Task to carry out =
All lines at or after the one containing "- rewrite map_app.", up to the last line of the material, must be repeated exactly, and no others.
********
Lemma nodup_map_elem {A B} (f : A -> B) l x y : NoDup (map f l) -> x ∈ l -> y ∈ l -> f x = f y -> x = y.
Proof.
  induction l as [|z l IH]; intros Hn Hx Hy Hf; [by apply elem_of_nil in Hx|]. cbn [map] in Hn.
  apply NoDup_cons in Hn as [Hz Hn].
  assert (Hin : forall u, u ∈ l -> f u ∈ map f l) by (intros u Hu; apply list_elem_of_In, in_map, list_elem_of_In, Hu).
  apply elem_of_cons in Hx as [->|Hx], Hy as [->|Hy]; [done| | |by apply IH]; exfalso; apply Hz.
  - rewrite Hf. by apply Hin.
  - rewrite <- Hf. by apply Hin.
Qed.

Lemma map_settled {A} (f : Service -> A) l : (forall s, f (settled s) = f s) -> map f (map settled l) = map f l.
Proof. intros H. rewrite map_map. by apply map_ext. Qed.

Lemma readRegistry_ok f l : readRegistry f = Ok l -> registry_ok l.
Proof.
  destruct f as [| |v]; cbn [readRegistry]; [by intros [= <-]; repeat constructor|done|].
  destruct (prop v "services"); try done. destruct (negb _); [done|].
  rewrite !guard_ok. intros (_ & Hn & [= <-]). apply negb_false_iff, Nat.eqb_eq in Hn. split.
  - apply Forall_forall. intros s (v' & _ & Hv')%list_elem_of_omap. by eapply normalizeService_ok.
  - apply unique_length_nodup. by rewrite Hn, length_map.
Qed.

Lemma read_write l : registry_ok l -> readRegistry (writeRegistry l) = Ok (map settled l).
Proof.
  intros [Hok Hnd]. unfold writeRegistry, readRegistry. cbn [prop field String.eqb Ascii.eqb Bool.eqb].
  assert (E : omap normalizeService (map service_val l) = map settled l).
  { clear Hnd. induction Hok as [|s l Hs _ IH]; [done|]. cbn [map omap list_omap].
    rewrite normalizeService_val by done. f_equal. exact IH. }
  change (is_num (VInt SCHEMA_VERSION) (of_Z SCHEMA_VERSION)) with true. cbn [negb].
  rewrite E. apply guard_ok. rewrite !length_map, Nat.eqb_refl. split; [done|].
  apply guard_ok. split; [|done]. rewrite (map_settled s_id) by done. rewrite unique_id by done.
  by rewrite length_map, Nat.eqb_refl.
Qed.

(** ** Checking a token *)

Section Checks.
Variable scrypt : string -> bytes -> bytes.
Variable sha256 : string -> string.

Lemma find_service_some candidate l s d :
  find_service scrypt candidate l = Some (s, d) -> s ∈ l /\ s_active s = true /\
  d = tokenDigest scrypt (VStr candidate) (s_salt s) /\ d = s_token_hash s.
Proof.
  induction l as [|x l IH]; cbn [find_service]; [done|]. destruct (s_active x) eqn:Ea; cbn [negb].
  - destruct (constantTimeHexEqual _ _) eqn:Ec.
    + intros [= -> <-]. split_and!; [by left|done|done|]. unfold constantTimeHexEqual, hex_of_length in Ec.
      destruct (negb _ || negb _) eqn:E; [done|]. bool_to_prop. apply bool_decide_eq_true in Ec.
      repeat match goal with H : (_ =? _)%nat = true |- _ => apply Nat.eqb_eq in H end.
      by apply (hex_bytes_inj 32).
    + intros H. destruct (IH H) as (? & ? & ? & ?). split_and!; try done. by right.
  - intros H. destruct (IH H) as (? & ? & ? & ?). split_and!; try done. by right.
Qed.

Lemma authenticate_some f token entropy p :
  authenticateServiceToken scrypt sha256 f token entropy = Ok (Some p) ->
  exists l s, readRegistry f = Ok l /\ s ∈ l /\ s_active s = true /\
    tokenDigest scrypt (VStr (text_or token "")) (s_salt s) = s_token_hash s /\
    p = service_principal sha256 s (s_token_hash s) entropy.
Proof.
  unfold authenticateServiceToken. destruct (_ || _); [done|]. rewrite rbind_ok. intros (l & Hl & [= H]).
  exists l. destruct (find_service _ _ _) as [[s d]|] eqn:E; [|done]. injection H as <-.
  apply find_service_some in E as (Hs & Ha & Hd & Hh). exists s. split_and!; try done; congruence.
Qed.

Lemma service_principal_id s d entropy : id_ok (s_id s) = true ->
  id (service_principal sha256 s d entropy) = Some (s_id s).
Proof. intros H. unfold service_principal, buildPrincipal. cbn [id o_id]. unfold opt_text, truthy. by destruct (s_id s). Qed.

(** ** Creating and revoking *)

(** An administration command; the registry is left as it is when the
    command throws. *)
Inductive Command := Create (id capabilities actingUserId : val) (d : Draw) | Revoke (id : val) (now : string).

Definition run_command (f : RegistryFile) (c : Command) : RegistryFile :=
  match c with
  | Create id caps acting d =>
      match createServicePrincipal scrypt f id caps acting d with Ok (f', _, _) => f' | Throw _ => f end
  | Revoke id now => match revokeServicePrincipal f id now with Ok (f', _) => f' | Throw _ => f end
  end.

(** [scryptSync] returns 32 bytes; the drawn salt is 32 hexadecimal digits. *)
Definition command_ok (c : Command) : Prop :=
  match c with
  | Create _ _ _ d => hex_of_length 32 (d_salt d) = true /\ hex_of_length 64 (tokenDigest scrypt (VStr (d_token d)) (d_salt d)) = true
  | Revoke _ _ => True
  end.

Lemma created_ok f id caps acting d f' t s l :
  command_ok (Create id caps acting d) -> createServicePrincipal scrypt f id caps acting d = Ok (f', t, s) ->
  readRegistry f = Ok l ->
  t = d_token d /\ service_ok s /\ s_active s = true /\ s_salt s = d_salt d /\
  s_token_hash s = tokenDigest scrypt (VStr t) (d_salt d) /\
  s_capabilities s = normalizeCapabilities (match caps with VUndef => VArr [VStr STATUS_READ] | c => c end) /\
  s_id s ∉ map s_id l /\ registry_ok (l ++ [s]) /\ f' = writeRegistry (l ++ [s]).
Proof.
  intros [Hsalt Hhash] H Hl. destruct (readRegistry_ok _ _ Hl) as [Hok Hnd].
  unfold createServicePrincipal in H. rewrite Hl in H. apply guard_ok in H as [Hi H]. cbn [rbind] in H.
  apply guard_ok in H as [He H]. apply guard_ok in H as [_ [= <- <- <-]]. cbn [s_active s_salt s_token_hash s_capabilities s_id].
  apply negb_false_iff in Hi.
  assert (Hs : service_ok {| s_id := trim (text_or id ""); s_salt := d_salt d;
    s_token_hash := tokenDigest scrypt (VStr (d_token d)) (d_salt d);
    s_capabilities := normalizeCapabilities (match caps with VUndef => VArr [VStr STATUS_READ] | c => c end);
    s_active := true; s_acting_user_id := opt_text acting; s_created_at := Some (d_now d); s_revoked_at := None |})
    by (constructor; cbn [s_id s_salt s_token_hash s_capabilities]; try done; apply normalizeCapabilities_idem).
  assert (Hnew : trim (text_or id "") ∉ map s_id l).
  { intros Hin. apply list_elem_of_In, in_map_iff in Hin as (x & Hx & Hin).
    assert (E : existsb (fun s => s_id s =? trim (text_or id "")) l = true); [|congruence].
    apply existsb_exists. exists x. split; [done|]. by rewrite Hx, String.eqb_refl. }
  split_and!; try done. split.
  - by apply Forall_app; split; [|constructor].
  - rewrite map_app. apply NoDup_app. split_and!; [done| |by repeat constructor; set_solver].
    intros x Hx Hx'. by apply list_elem_of_singleton in Hx' as ->.
Qed.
********
Output below =
  - rewrite map_app. apply NoDup_app. split_and!; [done| |by repeat constructor; set_solver].
    intros x Hx Hx'. by apply list_elem_of_singleton in Hx' as ->.
Qed.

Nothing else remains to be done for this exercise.